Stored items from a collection
※
Definition handle_event (st : state) (ev : pg_event) : state * trace :=
  match ev with
  | QUIT => (set_running false st, [Shutdown])
  | MOUSEBUTTONDOWN button pos =>
      if button =? 1 then
        if collidepoint button_rect pos
        then (set_is_sending (negb (is_sending st)) st, [])
        else (st, [])
      else (st, [])
  | KEYDOWN K_UP =>
      (set_current_speed (increase_speed (current_speed st)) st, [])
  | KEYDOWN K_DOWN =>
      (set_current_speed (decrease_speed (current_speed st)) st, [])
  | KEYDOWN K_ESCAPE => (set_running false st, [Shutdown])
  | KEYDOWN K_SPACE => (set_is_sending false st, [])
  | KEYDOWN _ => (st, [])
  | OTHER_EVENT => (st, [])
  end.

(** The [for event in pygame.event.get()] loop. *)
Fixpoint handle_events (st : state) (evs : list pg_event) : state * trace :=
  match evs with
  | [] => (st, [])
  | ev :: evs' =>
      let '(st1, tr1) := handle_event st ev in
      let '(st2, tr2) := handle_events st1 evs' in
      (st2, tr1 ++ tr2)
  end.

(** ** Sockets and the environment *)

(** A socket object, with whether its [connect] call returned. *)
Record socket : Type := { connected : bool }.

(** [sock.sendall(msg)]: how the call ends is the network's affair
    ([r]), on every socket. On one whose [connect] raised, the call of
    line 176 may raise in its turn, but after a connect timeout the
    socket is still connecting and the call can also wait and go
    through. *)
Definition sendall (sock : socket) (r : res unit) : res unit := r.

(** What the outside world supplies during one pass of the inner loop:
    the queued events, the held keys and how the send goes. *)
Record tick_input : Type := {
  events : list pg_event;
  pressed : keys_state;
  send_result : res unit
}.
※
## YOUR OBJECTIVE
The reply must consist solely of the lines from the one containing "line 176 may" through the last line of the data, reproduced exactly.

## REPLY
    line 176 may raise in its turn, but after a connect timeout the
    socket is still connecting and the call can also wait and go
    through. *)
Definition sendall (sock : socket) (r : res unit) : res unit := r.

(** What the outside world supplies during one pass of the inner loop:
    the queued events, the held keys and how the send goes. *)
Record tick_input : Type := {
  events : list pg_event;
  pressed : keys_state;
  send_result : res unit
}.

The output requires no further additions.